Lemma bytes_nonzero_paren : Forall nonzero (bytes " (").
Proof. repeat constructor; discriminate. Qed.

Lemma bytes_nonzero_letters : Forall nonzero (bytes " letters)").
Proof. repeat constructor; discriminate. Qed.

Lemma annotation_nonzero (len : Z) : Forall nonzero (annotation len).
Proof.
  unfold annotation. rewrite !Forall_app.
  split; [apply bytes_nonzero_paren|].
  split; [apply decimal_nonzero | apply bytes_nonzero_letters].
Qed.

Lemma annotation_length (len : Z) :
  length (annotation len) = (length (decimal len) + 11)%nat.
Proof.
  unfold annotation. rewrite !length_app.
  change (length (bytes " (")) with 2%nat.
  change (length (bytes " letters)")) with 9%nat. lia.
Qed.

Lemma format_message_nonzero (buffer : list byte) (len : Z) :
  Forall nonzero (format_message buffer len).
Proof.
  unfold format_message. rewrite Forall_app.
  split; [apply c_str_nonzero | apply annotation_nonzero].
Qed.

End Strings.

(** ** The message slot *)

Section Slot.

Lemma module_loaded_inv : slot_inv module_loaded.
Proof. split; [reflexivity | simpl; lia]. Qed.

Lemma sprintf_fits (dst out : list byte) :
  (length out < length dst)%nat ->
  sprintf dst out = Some (out ++ NUL :: skipn (length out + 1) dst).
Proof.
  intros H. unfold sprintf.
  destruct (Nat.leb_spec (length out + 1) (length dst)); [reflexivity | lia].
Qed.

Lemma sprintf_overrun (dst out : list byte) :
  (length dst <= length out)%nat -> sprintf dst out = None.
Proof.
  intros H. unfold sprintf.
  destruct (Nat.leb_spec (length out + 1) (length dst)); [lia | reflexivity].
Qed.

Lemma sprintf_length (dst out m : list byte) :
  sprintf dst out = Some m -> length m = length dst.
Proof.
  unfold sprintf.
  destruct (Nat.leb_spec (length out + 1) (length dst)) as [H|H];
    [|discriminate].
  intros [= <-]. rewrite length_app. cbn [length]. rewrite length_skipn. lia.
Qed.

(** A write whose text and terminator fit the array. *)
Lemma dev_write_stored (st : chardev) (buffer : list byte) (len : Z) :
  length (message st) = MESSAGE_SIZE ->
  (length (format_message buffer len) < MESSAGE_SIZE)%nat ->
  let out := format_message buffer len in
  dev_write st buffer len =
  (Stored (set_size_of_message (Z.of_nat (length out))
             (set_message (out ++ NUL :: skipn (length out + 1) (message st))
                st)),
   to_ssize_t len).
Proof.
  intros Hlen Hfit out. unfold dev_write. fold out.
  rewrite sprintf_fits by (rewrite Hlen; exact Hfit).
  rewrite strlen_terminated by apply format_message_nonzero.
  rewrite to_short_small; [reflexivity|].
  unfold out, MESSAGE_SIZE in *. lia.
Qed.

(** A write whose text and terminator do not fit: nothing bounds it. *)
Lemma dev_write_overrun (st : chardev) (buffer : list byte) (len : Z) :
  length (message st) = MESSAGE_SIZE ->
  (MESSAGE_SIZE <= length (format_message buffer len))%nat ->
  dev_write st buffer len =
  (Overrun (format_message buffer len), to_ssize_t len).
Proof.
  intros Hlen Hbig. unfold dev_write.
  rewrite sprintf_overrun by (rewrite Hlen; exact Hbig). reflexivity.
Qed.

Lemma valid_bytes_written (st : chardev) (out rest : list byte) :
  valid_bytes (set_size_of_message (Z.of_nat (length out))
                 (set_message (out ++ rest) st)) = out.
Proof.
  unfold valid_bytes. simpl. rewrite Nat2Z.id.
  rewrite firstn_app, Nat.sub_diag, firstn_all. simpl. apply app_nil_r.
Qed.

(** A completed write leaves a well-formed slot. *)
Lemma dev_write_inv (st st' : chardev) (buffer : list byte) (len : Z) :
  slot_inv st ->
  fst (dev_write st buffer len) = Stored st' ->
  slot_inv st' /\ valid_bytes st' = format_message buffer len.
Proof.
  intros [Hlen Hsize] Hw.
  destruct (Nat.lt_ge_cases (length (format_message buffer len)) MESSAGE_SIZE)
    as [Hfit|Hbig].
  - rewrite dev_write_stored in Hw by assumption. simpl in Hw.
    injection Hw as <-. split.
    + split; simpl.
      * rewrite length_app. cbn [length]. rewrite length_skipn. lia.
      * unfold MESSAGE_SIZE in *. lia.
    + apply valid_bytes_written.
  - rewrite dev_write_overrun in Hw by assumption. discriminate.
Qed.

(** On a well-formed slot the copy of a read succeeds exactly when the
    caller's buffer has room for the valid bytes. *)
Lemma copy_to_user_count (st : chardev) (buffer : user_buffer) :
  slot_inv st ->
  snd (copy_to_user buffer (message st) (size_of_message st)) =
  size_of_message st -
  Z.max 0 (Z.min (size_of_message st) (writable buffer)).
Proof.
  intros [_ Hsize]. unfold copy_to_user. cbn [snd].
  rewrite to_ulong_small; [reflexivity|]. unfold MESSAGE_SIZE in *. lia.
Qed.

Lemma copy_succeeds_iff (st : chardev) (buffer : user_buffer) :
  slot_inv st ->
  snd (copy_to_user buffer (message st) (size_of_message st)) = 0 <->
  size_of_message st <= Z.max 0 (writable buffer).
Proof.
  intros Hinv. rewrite copy_to_user_count by exact Hinv.
  destruct Hinv as [_ Hsize]. lia.
Qed.

Lemma dev_read_ok (st : chardev) (buffer : user_buffer) (len : Z) :
  slot_inv st ->
  size_of_message st <= Z.max 0 (writable buffer) ->
  dev_read st buffer len =
  (set_size_of_message 0 st,
   mkUserBuffer (writable buffer)
     (valid_bytes st
      ++ skipn (Z.to_nat (size_of_message st)) (stored buffer)),
   0).
Proof.
  intros [Hlen Hsize] Hroom. unfold dev_read, copy_to_user, valid_bytes.
  rewrite to_ulong_small by (unfold MESSAGE_SIZE in *; lia).
  replace (Z.max 0 (Z.min (size_of_message st) (writable buffer)))
    with (size_of_message st) by lia.
  rewrite Z.sub_diag. reflexivity.
Qed.

Lemma dev_read_fault (st : chardev) (buffer : user_buffer) (len : Z) :
  slot_inv st ->
  Z.max 0 (writable buffer) < size_of_message st ->
  let '(st', _, r) := dev_read st buffer len in
  st' = st /\ r = - EFAULT.
Proof.
  intros [Hlen Hsize] Hroom. unfold dev_read, copy_to_user.
  rewrite to_ulong_small by (unfold MESSAGE_SIZE in *; lia).
  set (copied := Z.max 0 (Z.min (size_of_message st) (writable buffer))).
  assert (Hc : 0 < size_of_message st - copied <= 256)
    by (subst copied; unfold MESSAGE_SIZE in *; lia).
  rewrite to_int_small by lia.
  destruct (Z.eqb_spec (size_of_message st - copied) 0); [lia|].
  split; reflexivity.
Qed.

Lemma valid_bytes_length (st : chardev) :
  slot_inv st -> Z.of_nat (length (valid_bytes st)) = size_of_message st.
Proof.
  intros [Hlen Hsize]. unfold valid_bytes.
  rewrite length_firstn, Hlen. unfold MESSAGE_SIZE in *. lia.
Qed.

(** The successful branch of [dev_read], by the test the code makes. *)
Lemma dev_read_success (st : chardev) (buffer : user_buffer) (len : Z) :
  slot_inv st ->
  snd (copy_to_user buffer (message st) (size_of_message st)) = 0 ->
  dev_read st buffer len =
  (set_size_of_message 0 st,
   mkUserBuffer (writable buffer)
     (valid_bytes st
      ++ skipn (Z.to_nat (size_of_message st)) (stored buffer)),
   0).
Proof.
  intros Hinv Hcopy. apply dev_read_ok; [exact Hinv|].
  now apply copy_succeeds_iff.
Qed.

Lemma set_size_of_message_inv (st : chardev) :
  slot_inv st -> slot_inv (set_size_of_message 0 st).
Proof. intros [Hlen _]. split; simpl; [exact Hlen | lia]. Qed.

(** Every operation that leaves a slot leaves a well-formed one; the one
    that leaves none is a write whose text and terminator exceed the
    array. *)
Lemma step_inv (st st' : chardev) (o : operation) :
  slot_inv st -> step st o = Some st' -> slot_inv st'.
Proof.
  intros Hinv. destruct o as [|buffer len|buffer len|]; cbn [step].
  - intros [= <-]. exact Hinv.
  - intros [= <-]. unfold dev_read.
    destruct (copy_to_user buffer (message st) (size_of_message st))
      as [buffer' not_copied].
    destruct (to_int not_copied =? 0); cbn [fst].
    + now apply set_size_of_message_inv.
    + exact Hinv.
  - destruct (fst (dev_write st buffer len)) as [st1|emitted] eqn:E;
      [|discriminate].
    intros [= <-]. now apply (dev_write_inv st st1 buffer len).
  - intros [= <-]. exact Hinv.
Qed.

Lemma step_write_none (st : chardev) (buffer : list byte) (len : Z) :
  slot_inv st ->
  step st (Write buffer len) = None <->
  (MESSAGE_SIZE <= length (format_message buffer len))%nat.
Proof.
  intros [Hlen _]. cbn [step].
  destruct (Nat.lt_ge_cases (length (format_message buffer len)) MESSAGE_SIZE)
    as [Hfit|Hbig].
  - rewrite dev_write_stored by assumption. cbn [fst].
    split; [discriminate | lia].
  - rewrite dev_write_overrun by assumption. cbn [fst].
    split; [intros _; exact Hbig | reflexivity].
Qed.

End Slot.

(** ** Reading *)

(** C1, as the code has it: for every well-formed slot with valid length N
    and every read whose copy to the caller succeeds, the N valid bytes are
    in the caller's buffer, the valid length is reset to 0, and the value
    returned is 0, the value just assigned to the valid length. *)
Theorem dev_read_drains_and_returns_zero
  (st : chardev) (buffer : user_buffer) (len : Z) :
  slot_inv st ->
  snd (copy_to_user buffer (message st) (size_of_message st)) = 0 ->
  exists buffer',
    dev_read st buffer len = (set_size_of_message 0 st, buffer', 0) /\
    stored buffer' =
      valid_bytes st
      ++ skipn (Z.to_nat (size_of_message st)) (stored buffer) /\
    Z.of_nat (length (valid_bytes st)) = size_of_message st.
Proof.
  intros Hinv Hcopy. eexists.
  split; [apply dev_read_success; assumption|].
  split; [reflexivity | now apply valid_bytes_length].
Qed.

Lemma dev_read_drains_and_returns_zero_witness :
  let st := slot_holding (bytes "hello (5 letters)") in
  let buffer := mkUserBuffer 256 [] in
  slot_inv st /\
  snd (copy_to_user buffer (message st) (size_of_message st)) = 0 /\
  exists buffer',
    dev_read st buffer 256 = (set_size_of_message 0 st, buffer', 0) /\
    stored buffer' =
      valid_bytes st
      ++ skipn (Z.to_nat (size_of_message st)) (stored buffer) /\
    Z.of_nat (length (valid_bytes st)) = size_of_message st.
Proof.
  intros st buffer.
  assert (Hinv : slot_inv st) by (split; [reflexivity | simpl; lia]).
  assert (Hcopy :
            snd (copy_to_user buffer (message st) (size_of_message st)) = 0)
    by reflexivity.
  split; [exact Hinv|]. split; [exact Hcopy|].
  exact (dev_read_drains_and_returns_zero st buffer 256 Hinv Hcopy).
Defined.

(** C1, as the specification words it, fails: with 17 valid bytes in the
    slot and room for them in the caller's buffer, the copy succeeds and
    the value returned is 0, not 17. *)
Lemma dev_read_does_not_return_count :
  let st := slot_holding (bytes "hello (5 letters)") in
  let buffer := mkUserBuffer 256 [] in
  slot_inv st /\
  size_of_message st = 17 /\
  snd (copy_to_user buffer (message st) (size_of_message st)) = 0 /\
  snd (dev_read st buffer 256) = 0 /\
  snd (dev_read st buffer 256) <> size_of_message st.
Proof.
  intros st buffer.
  split; [split; [reflexivity | simpl; lia]|].
  repeat split; try reflexivity. discriminate.
Qed.

(** C6: for every well-formed slot, when the copy to the caller's buffer
    fails, [dev_read] returns [-EFAULT] and the globals, the message bytes
    and the valid length among them, are what they were before the call. *)
Theorem dev_read_fault_keeps_slot
  (st : chardev) (buffer : user_buffer) (len : Z) :
  slot_inv st ->
  snd (copy_to_user buffer (message st) (size_of_message st)) <> 0 ->
  fst (fst (dev_read st buffer len)) = st /\
  message (fst (fst (dev_read st buffer len))) = message st /\
  size_of_message (fst (fst (dev_read st buffer len))) = size_of_message st /\
  snd (dev_read st buffer len) = - EFAULT.
Proof.
  intros Hinv Hcopy.
  assert (Hroom : Z.max 0 (writable buffer) < size_of_message st).
  { destruct (Z.lt_ge_cases (Z.max 0 (writable buffer)) (size_of_message st))
      as [H|H]; [exact H|].
    apply copy_succeeds_iff in H; [contradiction | exact Hinv]. }
  pose proof (dev_read_fault st buffer len Hinv Hroom) as Hr.
  destruct (dev_read st buffer len) as [[st' buffer'] r].
  destruct Hr as [-> ->]. repeat split.
Qed.

Lemma dev_read_fault_keeps_slot_witness :
  let st := slot_holding (bytes "hello (5 letters)") in
  let buffer := mkUserBuffer 4 [] in
  slot_inv st /\
  snd (copy_to_user buffer (message st) (size_of_message st)) <> 0 /\
  fst (fst (dev_read st buffer 17)) = st /\
  message (fst (fst (dev_read st buffer 17))) = message st /\
  size_of_message (fst (fst (dev_read st buffer 17))) = size_of_message st /\
  snd (dev_read st buffer 17) = - EFAULT.
Proof.
  intros st buffer.
  assert (Hinv : slot_inv st) by (split; [reflexivity | simpl; lia]).
  assert (Hcopy :
            snd (copy_to_user buffer (message st) (size_of_message st)) <> 0)
    by discriminate.
  split; [exact Hinv|]. split; [exact Hcopy|].
  exact (dev_read_fault_keeps_slot st buffer 17 Hinv Hcopy).
Defined.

# # #

> What the task requires: Every line from the top of the material through the line containing "unfold format_message. rewrite Forall_app." must be transcribed exactly, and no other line may appear.

> Answer for the task:
Lemma bytes_nonzero_paren : Forall nonzero (bytes " (").
Proof. repeat constructor; discriminate. Qed.

Lemma bytes_nonzero_letters : Forall nonzero (bytes " letters)").
Proof. repeat constructor; discriminate. Qed.

Lemma annotation_nonzero (len : Z) : Forall nonzero (annotation len).
Proof.
  unfold annotation. rewrite !Forall_app.
  split; [apply bytes_nonzero_paren|].
  split; [apply decimal_nonzero | apply bytes_nonzero_letters].
Qed.

Lemma annotation_length (len : Z) :
  length (annotation len) = (length (decimal len) + 11)%nat.
Proof.
  unfold annotation. rewrite !length_app.
  change (length (bytes " (")) with 2%nat.
  change (length (bytes " letters)")) with 9%nat. lia.
Qed.

Lemma format_message_nonzero (buffer : list byte) (len : Z) :
  Forall nonzero (format_message buffer len).
Proof.
  unfold format_message. rewrite Forall_app.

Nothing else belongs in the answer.